In an opposition brief filed this week, attorneys for fired Barnes & Noble CEO Demos Parneros argue that the former CEO’s surprise 2018 dismissal was engineered on false pretenses by an angry Len Riggio, and that a vaguely-worded B&N press release announcing the firing implied sexual misconduct, “lumping Parneros with the Harvey Weinsteins of the world,” and making the longtime executive virtually unemployable.
The filing, supported by hundreds of pages of depositions and exhibits, comes in response to B&N’s motion for partial summary judgment on two of the three claims—defamation and breach of good faith and fair dealing—in a bombshell lawsuit filed by Parneros over his July, 2018, dismissal.
In their motion, filed in November, B&N lawyers argue that Parneros’s defamation claim is without merit because the company’s press release announcing Parneros’s dismissal was “indisputably true,” stating only that his firing was for violations of company policy not due to “financial reporting, policies, or practices or any potential fraud relating thereto." And, with discovery now mostly complete, B&N insists there is no evidence that the company “acted in bad faith or with deliberate purpose” in depriving Parneros of his equity award.
But in his opposition memo, Parneros insists that the reasons for his firing were basically misrepresented to the B&N board by Riggio, who allegedly blamed Parneros for the collapse of a proposed deal to sell the company in June of 2018, and that the vagueness of the press release announcing his firing recklessly implied serious misconduct.
“One recruiter testified that the Press Release's unmistakable implication was a firing for sexual harassment or sexual misconduct and that it ended Parneros’s career,” the filing states. “B&N employees received calls, including from investors, asking about Parneros’s engaging in sexual harassment. Articles and web postings resulting in millions of views linked Parneros to known sexual harassers. The announcement destroyed Parneros’s reputation and made it impossible for him to find employment despite hundreds of job search efforts.”
Further, Parneros insists that the press release is false because he in fact did not violate any company policies.
Parneros was given three reasons for his firing—his bullying of CFO Allen Lindstrom; a single allegation of harassment by a female co-worker; and for allegedly undermining the potential deal to sell the company. But in the filing, Parneros insists all three claims are false.
In terms of his treatment of Lindstrom, Parneros concedes that he was unhappy with the CFO’s performance—a view, the evidence appears to show, that was widely shared by the B&N executive team, including Riggio. But “Lindstrom testified that Parneros’s dissatisfaction was genuine and that Parneros never raised his voice to him,” the filing states.
The handling of an alleged sexual harassment complaint by an executive assistant remains puzzling. Parneros denies he harassed anyone. But the assistant does not appear to have made a formal complaint beyond sharing details of an uncomfortable exchange with Parneros with co-workers.
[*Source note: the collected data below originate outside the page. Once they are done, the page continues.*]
(** X2.  The step commutes with the reflections of the grid, in the diagonal
    and in an axis, which generate all its rotations and reflections. *)
Theorem next_board_state_reflect iter live :
  enumerates iter →
  ∃ out, next_board_state iter live = Ok out ∧
    next_board_state iter (transpose live) = Ok (transpose out) ∧
    next_board_state iter (mirror live) = Ok (mirror out).
Proof.
  intros Hiter.
  destruct (next_board_state_image prod_swap prod_swap) with iter live
    as (out & Hrun & Hswap); [by intros []|by intros []|apply chebyshev_swap|done|].
  destruct (next_board_state_image (λ c : cell, (- c.1, c.2))
              (λ c : cell, (- c.1, c.2))) with iter live
    as (out' & Hrun' & Hmirror);
    [intros [x y]; simpl; f_equal; lia..|apply chebyshev_mirror|done|].
  exists out. split_and!; [done..|].
  rewrite Hrun in Hrun'. by injection Hrun' as <-.
Qed.

Lemma next_board_state_reflect_witness :
  enumerates elements ∧
  ∃ out, next_board_state elements glider = Ok out ∧
    next_board_state elements (transpose glider) = Ok (transpose out) ∧
    next_board_state elements (mirror glider) = Ok (mirror out).
Proof.
  split; [intros s; reflexivity|].
  apply (next_board_state_reflect elements glider). intros s; reflexivity.
Defined.

(** X3.  A population of at most two cells is extinct after one step: no
    cell of it has two live neighbours and no cell at all has three. *)
Theorem next_board_state_small_dies iter live :
  enumerates iter → (size live ≤ 2)%nat → next_board_state iter live = Ok ∅.
Proof.
  intros Hiter Hsize.
  destruct (next_board_state_membership iter live Hiter) as (out & -> & Hout).
  f_equal. apply set_eq. intros c. rewrite Hout. split; [|set_solver].
  pose proof (moore_count_le live c).
  intros [?|[Hc ?]]; [lia|]. apply moore_count_live in Hc. lia.
Qed.

Lemma next_board_state_small_dies_witness :
  enumerates elements ∧ (size diagonal_pair ≤ 2)%nat ∧
  next_board_state elements diagonal_pair = Ok ∅.
Proof.
  assert (enumerates elements) as Hiter by (intros s; reflexivity).
  assert (size diagonal_pair ≤ 2)%nat as Hsize by (vm_compute; lia).
  split_and!; [done..|].
  exact (next_board_state_small_dies elements diagonal_pair Hiter Hsize).
Defined.

(** X4.  The fate of a cell depends only on the three by three square
    around it: two populations that agree there agree on the cell after
    the step. *)
Theorem next_board_state_depends_on_square iter live1 live2 c :
  enumerates iter →
  live1 ∩ square c 1 = live2 ∩ square c 1 →
  ∃ out1 out2,
    next_board_state iter live1 = Ok out1 ∧
    next_board_state iter live2 = Ok out2 ∧
    (c ∈ out1 ↔ c ∈ out2).
Proof.
  intros Hiter Hsame.
  destruct (next_board_state_membership iter live1 Hiter) as (out1 & ? & Hout1).
  destruct (next_board_state_membership iter live2 Hiter) as (out2 & ? & Hout2).
  exists out1, out2. split_and!; [done..|].
  assert (∀ n, n ∈ square c 1 → n ∈ live1 ↔ n ∈ live2) as Hin.
  { intros n Hn. split; intros Hl.
    - assert (n ∈ live1 ∩ square c 1) as Hx by set_solver.
      rewrite Hsame in Hx. set_solver.
    - assert (n ∈ live2 ∩ square c 1) as Hx by set_solver.
      rewrite <- Hsame in Hx. set_solver. }
  assert (moore_count live1 c = moore_count live2 c) as Hcount.
  { unfold moore_count. f_equal. apply set_eq. intros n.
    rewrite !elem_of_filter. split; intros [Hd ?]; (split; [done|]);
      apply Hin; try done; apply elem_of_neighbours in Hd;
      unfold neighbours in Hd; set_solver. }
  rewrite Hout1, Hout2, Hcount, (Hin c); [done|].
  apply centre_in_square. lia.
Qed.

Lemma next_board_state_depends_on_square_witness :
  enumerates elements ∧
  blinker_h ∩ square (1, 0) 1 = ({[ (9, 9) ]} ∪ blinker_h) ∩ square (1, 0) 1 ∧
  ∃ out1 out2,
    next_board_state elements blinker_h = Ok out1 ∧
    next_board_state elements ({[ (9, 9) ]} ∪ blinker_h) = Ok out2 ∧
    ((1, 0) ∈ out1 ↔ (1, 0) ∈ out2).
Proof.
  assert (enumerates elements) as Hiter by (intros s; reflexivity).
  assert (blinker_h ∩ square (1, 0) 1
          = ({[ (9, 9) ]} ∪ blinker_h) ∩ square (1, 0) 1) as Hsame
    by (vm_compute; reflexivity).
  split_and!; [done..|].
  exact (next_board_state_depends_on_square elements _ _ (1, 0) Hiter Hsame).
Defined.

(** X5.  At any range that does not fail, neighbourhood is symmetric: [n]
    is a neighbour of [c] exactly when [c] is a neighbour of [n]. *)
Theorem get_neighbour_set_symmetric c n cell_range :
  0 ≤ cell_range →
  ∃ of_c of_n,
    get_neighbour_set c cell_range = Ok of_c ∧
    get_neighbour_set n cell_range = Ok of_n ∧
    (n ∈ of_c ↔ c ∈ of_n).
Proof.
  intros Hr. eexists _, _. split_and!; [by apply get_neighbour_set_nonneg..|].
  rewrite !elem_of_difference, !elem_of_square, !not_elem_of_singleton.
  split; (intros [? ?]; split; [lia|congruence]).
Qed.

Lemma get_neighbour_set_symmetric_witness :
  0 ≤ 3 ∧
  ∃ of_c of_n,
    get_neighbour_set (0, 0) 3 = Ok of_c ∧
    get_neighbour_set (2, -3) 3 = Ok of_n ∧
    ((2, -3) ∈ of_c ↔ (0, 0) ∈ of_n).
Proof.
  split; [lia|]. apply (get_neighbour_set_symmetric (0, 0) (2, -3) 3). lia.
Defined.

(** X6.  A larger range gives a larger neighbourhood. *)
Theorem get_neighbour_set_monotone c small large :
  0 ≤ small ≤ large →
  ∃ inner outer,
    get_neighbour_set c small = Ok inner ∧
    get_neighbour_set c large = Ok outer ∧
    inner ⊆ outer.
Proof.
  intros Hr. eexists _, _.
  split_and!; [apply get_neighbour_set_nonneg; lia..|].
  intros n. rewrite !elem_of_difference, !elem_of_square. intros [? ?].
  split; [lia|done].
Qed.

Lemma get_neighbour_set_monotone_witness :
  0 ≤ 1 ≤ 2 ∧
  ∃ inner outer,
    get_neighbour_set (4, 4) 1 = Ok inner ∧
    get_neighbour_set (4, 4) 2 = Ok outer ∧
    inner ⊆ outer.
Proof.
  split; [lia|]. apply (get_neighbour_set_monotone (4, 4) 1 2). lia.
Defined.

(** * The board *)

(** ** [set_squares] *)

Lemma fill_row_step W y row_num x nodes :
  fill_row W y row_num x nodes =
    if decide (x ≤ W) then
      match nodes !! row_num with
      | Some square_row =>
          fill_row W y row_num (x + SQUARE_SIDE_LENGTH)
            (<[row_num := square_row ++ [new_Square x y]]> nodes)
      | None => Raise IndexError
      end
    else Done nodes.
Proof.
  rewrite fill_row_equation_1.
  destruct (decide (x ≤ W)); simpl; [|done].
  by destruct (nodes !! row_num).
Qed.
And the details of what B&N executives call an “investigation” were held as privileged, Parneros attorneys complain, even though the matter was supposedly satsifactorily concluded with Parneros apologizing in a meeting with the executive assistant, set up at the suggestion of Riggio and then v-p of corporate communications Mary Ellen Keating, who attended the meeting.
But in the most interesting section of the brief, Parneros denies that he undermined a potential deal to sell the company at a June 18, 2018 meeting with the potential buyer (believed to be W.H. Smith), and insists that the deal collapsed because of B&N's declining performance.
“In the May/June 2018 period, B&N sales were worse than anticipated and B&N executives told the Potential Acquirer that part of the cause was a computer-system problem. The Potential Acquirer’s executives grew increasingly concerned and the week before the June 18 meeting discussed the real possibility the deal would fail,” the filing states. On June 19, 2018, the Potential Acquirer told Riggio that the deal was off, “citing “the sales decline and the B&N executives’ inability to explain it.”
But in a deposition, the “Potential Acquirer” is said to have described the June 18 meeting “as having gone as expected" and testified that, “had the numbers been better by June 2018, it would have consummated the purchase.”
If Parneros's defamation and good faith claims are ultimately defeated in a summary judgment, it would leave only the breach of contract claim for trial, for which, previous filing states, the former CEO seeks approximately $6.4 million. By contrast, Parneros is seeking “approximately $70 million” in damages for the defamation claim alone, previous filings state.
Barnes & Noble is also countersuing Parneros, seeking to claw back some of the CEO’s compensation, alleging disloyal behavior.
Meanwhile, with the summary judgment motions proceeding, the parties are slated for a settlement conference before magistrate judge Gabriel Gorenstein, on January 27 in New York.